## Given data
Lemma catalog_operations_keep_cookies op w m :
  match op with
  | GetAllFacilities | GetFacilitiesByCenter _ | GetUniqueCenters
  | ClearCache => cookies (this (perform op w m).2) = cookies (this m)
  | _ => True
  end.
Proof.
  destruct m as [[jar cache] made].
  destruct op; try done; cbn [perform].
  - unfold getAllFacilities. catalog_cases; by simplify_eq.
  - unfold getFacilitiesByCenter. catalog_cases; by simplify_eq.
  - unfold getUniqueCenters. catalog_cases; by simplify_eq.
  - unfold clearCache. catalog_cases; by simplify_eq.
Qed.

Lemma perform_cookies op w m :
  cookies (this (perform op w m).2)
  = jar_after op (browser w) (cookies (this m)).
Proof.
  pose proof (catalog_operations_keep_cookies op w m) as Hkeep.
  destruct op; try done; cbn [perform jar_after].
  - apply refreshCookies_cookies.
  - rewrite getFacilityAvailability_run.
    rewrite <- precondition_cookies.
    by destruct (precondition w m) as [[r|e] m1].
  - rewrite getFacilityWeeklyAvailability_run.
    rewrite <- precondition_cookies.
    by destruct (precondition w m) as [[r|e] m1].
Qed.

Lemma jar_after_cases op b jar :
  jar_after op b jar = jar
  \/ exists cs, harvested b = Some cs /\ jar_after op b jar = harvest cs.
Proof.
  destruct op; cbn; unfold after_precondition; eauto;
    destruct (harvested b) eqn:Hh; eauto; destruct jar; eauto.
Qed.

Lemma life_cookies ops m :
  cookies (this (life ops m)) = cookies (this m)
  \/ exists op w cs,
       (op, w) ∈ ops /\ harvested (browser w) = Some cs
       /\ cookies (this (life ops m)) = harvest cs.
Proof.
  revert m. induction ops as [|[op w] ops IH]; intros m; cbn [life]; [by left|].
  destruct (IH (perform op w m).2) as [Heq|(op' & w' & cs & Hin & Hh & Heq)].
  - rewrite Heq, perform_cookies.
    destruct (jar_after_cases op (browser w) (cookies (this m)))
      as [->|(cs & Hh & ->)]; [by left|].
    right. exists op, w, cs. split_and!; [left|done|done].
  - right. exists op', w', cs. split_and!; [by right|done|done].
Qed.

(** C9, as the code has it.  The jar is empty at construction.  Every
    operation leaves the jar that [jar_after] describes: a refresh whose
    session gets as far as the harvest replaces the jar by the harvest,
    whatever the jar held (nothing is merged), and a refresh that fails
    before the harvest leaves the jar in place; an availability query
    leaves the jar as its precondition step left it, whether the query
    then succeeds or fails, which is the jar it found unless that was empty
    and the refresh it triggered harvested; the catalog operations leave
    the jar alone.  So over any life of a client the jar is empty or the
    harvest of one of the browser sessions. *)
Theorem cookie_jar_lifetime :
  cookies constructor = []
  /\ (forall op w m,
        cookies (this (perform op w m).2)
        = jar_after op (browser w) (cookies (this m)))
  /\ (forall ops,
        cookies (this (life ops fresh)) = []
        \/ exists op w cs,
             (op, w) ∈ ops /\ harvested (browser w) = Some cs
             /\ cookies (this (life ops fresh)) = harvest cs).
Proof.
  split_and!; [done|apply perform_cookies|].
  intros ops. apply (life_cookies ops fresh).
Qed.

(** C9 as stated fails: the first daily query of a client finds the jar
    empty, the refresh it triggers harvests a cookie, the backend answers
    403; the query fails and the jar is not what it was. *)
Lemma failed_query_after_lazy_refresh_changes_jar :
  let w := world_of (smooth_session [session_cookie]) (Document sample_catalog)
             (Throw (Error "Request failed with status code 403")) in
  (getFacilityAvailability "123" "2024-01-15" w fresh).1
    = Normal (VObj [("success", VBool false);
                    ("error", VStr "Request failed with status code 403")])
  /\ cookies (this fresh) = []
  /\ cookies (this (getFacilityAvailability "123" "2024-01-15" w fresh).2)
     = [("JSESSIONID", "abc123")]
  /\ cookies (this (getFacilityAvailability "123" "2024-01-15" w fresh).2)
     <> cookies (this fresh).
Proof. split_and!; try reflexivity. discriminate. Qed.

(** ** The catalog loader *)

Section OwnProperties.
Context {A : Type}.
Implicit Types (props : list (string * A)) (k : string) (v : A).

Lemma own_assign props k v : own (assign props k v) k = Some v.
Proof.
  induction props as [|[k' v'] props IH]; cbn.
  - by rewrite String.eqb_refl.
  - destruct (String.eqb k' k) eqn:E; cbn; by rewrite E.
Qed.

Lemma own_assign_ne props k k' v :
  k' <> k -> own (assign props k v) k' = own props k'.
Proof.
  intros Hne.
  assert (String.eqb k k' = false) as Hkk' by (apply String.eqb_neq; congruence).
  induction props as [|[k0 v0] props IH]; cbn.
  - by rewrite Hkk'.
  - destruct (String.eqb k0 k) eqn:E; cbn; [|by rewrite IH].
    apply String.eqb_eq in E as ->. by rewrite Hkk'.
Qed.
End OwnProperties.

## Task to carry out
Copy out every line in the entries above that holds "code".

## Answer to the exercise
(** C9, as the code has it.  The jar is empty at construction.  Every
             (Throw (Error "Request failed with status code 403")) in
                    ("error", VStr "Request failed with status code 403")])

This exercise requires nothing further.